Exercise directions –
Wherever the line with "forallb is_equal rest = true ->" sits in the listing below, transcribe from it up to and including the line with "rewrite old_of_cons, new_of_cons.", exactly, and leave the remaining lines out.

Data under study –
*** Begin section ***

Definition shift (e : edit) (d : Z) : edit :=
  match e with Ins p t => Ins (p + d) t | Del s e => Del (s + d) (e + d) end.
Definition start (e : edit) : Z := match e with Ins p _ => p | Del s _ => s end.
Definition end_ (e : edit) : Z := match e with Ins p _ => p | Del _ e => e end.
Definition delta (e : edit) : Z := match e with Ins _ t => len t | Del s e => s - e end.

(** An edit that lies after [a] moves by what [a] adds or removes. *)
Lemma xform_after n e a :
  valid n e -> valid n a -> 0 < end_ a <= start e -> xform e a false = shift e (delta a).
Proof.
  intros V1 V2 L. pose proof (ilen_nonneg a).
  destruct e as [p t|s1 e1], a as [q u|s2 e2]; simpl in *; cmp; try done; f_equal; lia.
Qed.

(** [ready d as lo sh]: the edits [as] lie one after the other, and an edit of
    the old content that starts at [lo] or later moves by [sh] past them. *)
Inductive ready (d : Z) : list edit -> Z -> Z -> Prop :=
| ready_nil lo : 0 <= lo -> ready d [] lo 0
| ready_snoc edits lo sh a lo' :
    ready d edits lo sh -> lo <= lo' -> 0 < end_ a <= lo' + sh -> 0 <= start a <= end_ a ->
    0 <= lo' + sh + delta a -> sh + delta a <= d -> ilen a <= d ->
    ready d (edits ++ [a]) lo' (sh + delta a).

Lemma ready_mono d edits lo sh lo' : ready d edits lo sh -> lo <= lo' -> ready d edits lo' sh.
Proof.
  intros R L. destruct R as [lo ?|edits lo0 sh a lo R ? ? ? ? ? ?].
  - constructor. lia.
  - apply ready_snoc with lo0; auto; lia.
Qed.

Lemma ready_bound d edits lo sh : ready d edits lo sh -> 0 <= d -> sh <= d.
Proof. intros R. destruct R; lia. Qed.

Section Chain.
Context `{RangeOrder}.
Variable resolver : option (Conflict -> result string (option Resolution)).

Lemma transformLoop_app op l k :
  transformLoop resolver op (l ++ k) =
  match transformLoop resolver op l with
  | Ok op' => transformLoop resolver op' k
  | Err e => Err e
  end.
Proof.
  revert op. induction l as [|[o|] l IH]; intros op; simpl; [done| |done].
  destruct (negb _); [done|]. destruct (transformSingle _ _ _); [apply IH|done].
Qed.

(** The operations already transformed: they denote [edits], and all belong
    to the file and the pipeline of the change. *)
Definition prior_ok (path pid : string) (prior : list Operation) (edits : list edit) : Prop :=
  Forall2 denotes prior edits /\
  Forall (fun o => FilePath o = path /\ PipelineID o = pid) prior.

Lemma transformLoop_ready n d path pid prior edits lo sh op e :
  ready d edits lo sh -> prior_ok path pid prior edits ->
  denotes op e -> FilePath op = path -> PipelineID op = pid ->
  lo <= start e -> start e <= end_ e <= n -> n + d + d < two63 -> 0 <= n -> 0 <= d ->
  exists op', transformLoop resolver op (Some <$> prior) = Ok op' /\
    denotes op' (shift e sh) /\ moved op op'.
Proof.
  intros R. revert prior. induction R as [lo ?|edits lo sh a lo' R IH]; intros prior [P F] D Hp Hi L B N ? ?.
  - apply Forall2_nil_inv_r in P as ->. exists op. split; [done|]. split; [|done].
    destruct e; simpl; by rewrite !Z.add_0_r.
  - apply Forall2_app_inv_r in P as (p1 & p2 & P1 & P2 & ->).
    apply Forall2_cons_inv_r in P2 as (o & p3 & Do & P3 & ->).
    apply Forall2_nil_inv_r in P3 as ->.
    apply Forall_app in F as [F1 F2]. apply Forall_cons in F2 as [[Fp Fi] _].
    destruct (IH p1) as (op1 & T1 & D1 & M1 & M2); try done; [lia|].
    rewrite fmap_app, transformLoop_app, T1. simpl.
    assert (SE : start (shift e sh) = start e + sh /\ end_ (shift e sh) = end_ e + sh) by by destruct e.
    pose proof (ready_bound _ _ _ _ R).
    assert (V1 : valid (n + d) (shift e sh)) by (destruct e; simpl in *; lia).
    assert (V2 : valid (n + d) a) by (destruct a; simpl in *; lia).
    destruct (Transform_denotes (n + d) op1 o (shift e sh) a) as (op2 & T2 & D2 & M3 & M4);
      [done..|lia|].
    rewrite M1, Fp, Hp, String.eqb_refl. simpl. unfold transformSingle. rewrite T2.
    exists op2. split; [done|]. split; [|split; congruence].
    replace (String.ltb _ _) with false in D2.
    2:{ rewrite M2, Fi, Hi. symmetry. apply str_ltb_ge. by left. }
    rewrite (xform_after (n + d)) in D2 by (done || lia).
    replace (shift e (sh + delta a)) with (shift (shift e sh) (delta a)); [done|].
    destruct e; simpl; f_equal; lia.
Qed.
End Chain.

Lemma ready_lo d edits lo sh : ready d edits lo sh -> 0 <= lo.
Proof. induction 1; lia. Qed.

Lemma apply_app c l k :
  applyOperationsToContent c (l ++ k) =
  match applyOperationsToContent c l with
  | Ok c' => applyOperationsToContent c' k
  | Err e => Err e
  end.
Proof.
  revert c. induction l as [|[o|] l IH]; intros c; simpl; [done| |apply IH].
  destruct (_ || _); [done|]. destruct (Type_ o); auto.
Qed.

Section Script.
Context `{RangeOrder}.
Variable now : nat -> Z.
Variable resolver : option (Conflict -> result string (option Resolution)).
Variables (path pid : string) (old : bytes) (d : Z).
Hypothesis bound : len old + d + d < two63.

(** The state of the loop before [rest]: [off] bytes of the old content are
    read, [pre] is the new content written, and applying the operations
    found so far gives [pre] followed by the unread old content. *)
Definition reached (rest : list Diff) (off : Z) (pre : bytes) (prior : list Operation)
    (edits : list edit) (sh : Z) : Prop :=
  ready d edits off sh /\ prior_ok path pid prior edits /\ off + sh = len pre /\
  off + len (old_of rest) <= len old /\ len pre + len (new_of rest) <= d /\
  applyOperationsToContent old (Some <$> prior) = Ok (pre ++ old_of rest).

Lemma transform_next rest off pre prior edits sh op e :
  reached rest off pre prior edits sh ->
  denotes op e -> FilePath op = path -> PipelineID op = pid ->
  start e = off -> off <= end_ e <= len old ->
  exists op', transformOperation resolver op [] (Some <$> prior) = Ok op' /\
    denotes op' (shift e sh) /\ FilePath op' = path /\ PipelineID op' = pid.
Proof.
  intros (R & P & O & B1 & B2 & _) D Hp Hi S E.
  pose proof (len_nonneg pre). pose proof (len_nonneg old). pose proof (len_nonneg (new_of rest)).
  destruct (transformLoop_ready resolver (len old) d path pid prior edits off sh op e)
    as (op' & T & D' & M1 & M2); try done; try lia.
  exists op'. unfold transformOperation, cloneOperationPtr. rewrite !Operation.op_clone_eq. simpl.
  rewrite T. split_and!; congruence.
Qed.

(** Appending the edit [a], which turns [pre ++ x ++ y] into [pre' ++ y]. *)
Lemma reached_snoc rest rest' off off' pre pre' prior edits sh op a :
  reached rest off pre prior edits sh ->
  denotes op a -> FilePath op = path -> PipelineID op = pid ->
  off <= off' -> 0 < end_ a <= off' + sh -> 0 <= start a <= end_ a ->
  off' + (sh + delta a) = len pre' -> ilen a <= d ->
  off' + len (old_of rest') <= len old -> len pre' + len (new_of rest') <= d ->
  valid (len (pre ++ old_of rest)) a ->
  edit_apply (pre ++ old_of rest) a = pre' ++ old_of rest' ->
  reached rest' off' pre' (prior ++ [op]) (edits ++ [a]) (sh + delta a).
Proof.
  intros (R & [P F] & O & B1 & B2 & A) D Hp Hi ? ? ? ? ? ? ? V E.
  pose proof (len_nonneg pre'). pose proof (len_nonneg (new_of rest')).
  pose proof (ready_lo _ _ _ _ R).
  unfold reached. split_and!; try done.
  - eapply ready_snoc; eauto; lia.
  - split; [by apply Forall2_app; [|constructor]|]. apply Forall_app. by split; [|constructor].
  - rewrite fmap_app, apply_app, A. simpl fmap. by rewrite (apply_denotes _ _ _ _ D V), E.
Qed.

Lemma equal_rest rest off n :
  forallb is_equal rest = true ->
  preciseLoop now path pid rest off n = [] /\ old_of rest = new_of rest.
Proof.
  revert off. induction rest as [|[t x] rest IH]; intros off; simpl; [done|].
  unfold is_equal at 1. simpl. destruct t; try done. simpl. intros E.
  destruct (IH (i64 (off + len x)) E) as [-> Eo]. split; [done|].
  rewrite old_of_cons, new_of_cons. simpl. by rewrite Eo.
Qed.

(** Keeping [x] moves it from the unread content to the written one. *)
Lemma reached_equal x rest off pre prior edits sh :
  reached (mkDiff DiffEqual x :: rest) off pre prior edits sh ->
  reached rest (off + len x) (pre ++ x) prior edits sh.
Proof.
  intros (R & P & O & B1 & B2 & A). pose proof (len_nonneg x).
  rewrite old_of_cons in *. rewrite new_of_cons in *. simpl in *.
  rewrite len_app in B1, B2. unfold reached. rewrite len_app, <- app_assoc.
  split_and!; try done; try lia. eapply ready_mono; [exact R|lia].
Qed.

Lemma reached_delete x rest off pre prior edits sh op :
  reached (mkDiff DiffDelete x :: rest) off pre prior edits sh ->
  0 < len x -> denotes op (Del (off + sh) (off + len x + sh)) ->
  FilePath op = path -> PipelineID op = pid ->
  reached rest (off + len x) pre (prior ++ [op])
    (edits ++ [Del (off + sh) (off + len x + sh)]) (sh - len x).
Proof.
  intros Re X D Hp Hi. pose proof Re as (R & P & O & B1 & B2 & A).
  rewrite old_of_cons in B1. rewrite new_of_cons in B2. simpl in B1, B2. rewrite len_app in B1.
  pose proof (len_nonneg pre). pose proof (len_nonneg (old_of rest)). pose proof (len_nonneg (new_of rest)).
  replace (sh - len x) with (sh + delta (Del (off + sh) (off + len x + sh))) by (simpl; lia).
  eapply reached_snoc; simpl; eauto; try lia.
  - rewrite old_of_cons. simpl. rewrite !len_app. lia.
  - rewrite old_of_cons. simpl. apply del_at; lia.
Qed.

Lemma reached_insert x rest off pre prior edits sh op :
  reached (mkDiff DiffInsert x :: rest) off pre prior edits sh ->
  0 < len pre -> denotes op (Ins (off + sh) x) ->
  FilePath op = path -> PipelineID op = pid ->
  reached rest off (pre ++ x) (prior ++ [op]) (edits ++ [Ins (off + sh) x]) (sh + len x).
Proof.
  intros Re X D Hp Hi. pose proof Re as (R & P & O & B1 & B2 & A).
  rewrite old_of_cons in B1. rewrite new_of_cons in B2. simpl in B1, B2. rewrite len_app in B2.
  pose proof (len_nonneg x). pose proof (len_nonneg (old_of rest)). pose proof (len_nonneg (new_of rest)).
  replace (sh + len x) with (sh + delta (Ins (off + sh) x)) by done.
  eapply reached_snoc; simpl; eauto; try (rewrite ?len_app; lia).
  - rewrite old_of_cons. simpl. rewrite !len_app. lia.
  - rewrite old_of_cons. simpl. rewrite ins_at by lia. by rewrite <- app_assoc.
Qed.

(** An operation of the script has the path, the pipeline and the edit the
    source gives it. *)
Lemma delete_denotes a b x n :
  denotes (cloneOperationPtr (Operation.NewOperation zero_hash path (Target.NewOffsetTarget a b)
    OpDelete [] x pid "" "" VectorClock.NewVectorClock (now n))) (Del a b).
Proof. unfold cloneOperationPtr. rewrite Operation.op_clone_eq. by split_and!. Qed.

Lemma insert_denotes a x n :
  denotes (cloneOperationPtr (Operation.NewOperation zero_hash path (Target.NewOffsetTarget a a)
    OpInsert x [] pid "" "" VectorClock.NewVectorClock (now n))) (Ins a x).
Proof. unfold cloneOperationPtr. rewrite Operation.op_clone_eq. by split_and!. Qed.

Lemma noop_denotes op e :
  denotes op e ->
  isNoOpOperation (Some op) = match e with Ins _ t => len t =? 0 | Del s e => s =? e end.
Proof.
  intros (_ & _ & _ & D). destruct e; destruct_and? D; simpl;
    repeat match goal with E : _ = _ |- _ => rewrite E; clear E end; done.
Qed.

*** End section ***

Exercise answer –
  forallb is_equal rest = true ->
  preciseLoop now path pid rest off n = [] /\ old_of rest = new_of rest.
Proof.
  revert off. induction rest as [|[t x] rest IH]; intros off; simpl; [done|].
  unfold is_equal at 1. simpl. destruct t; try done. simpl. intros E.
  destruct (IH (i64 (off + len x)) E) as [-> Eo]. split; [done|].
  rewrite old_of_cons, new_of_cons. simpl. by rewrite Eo.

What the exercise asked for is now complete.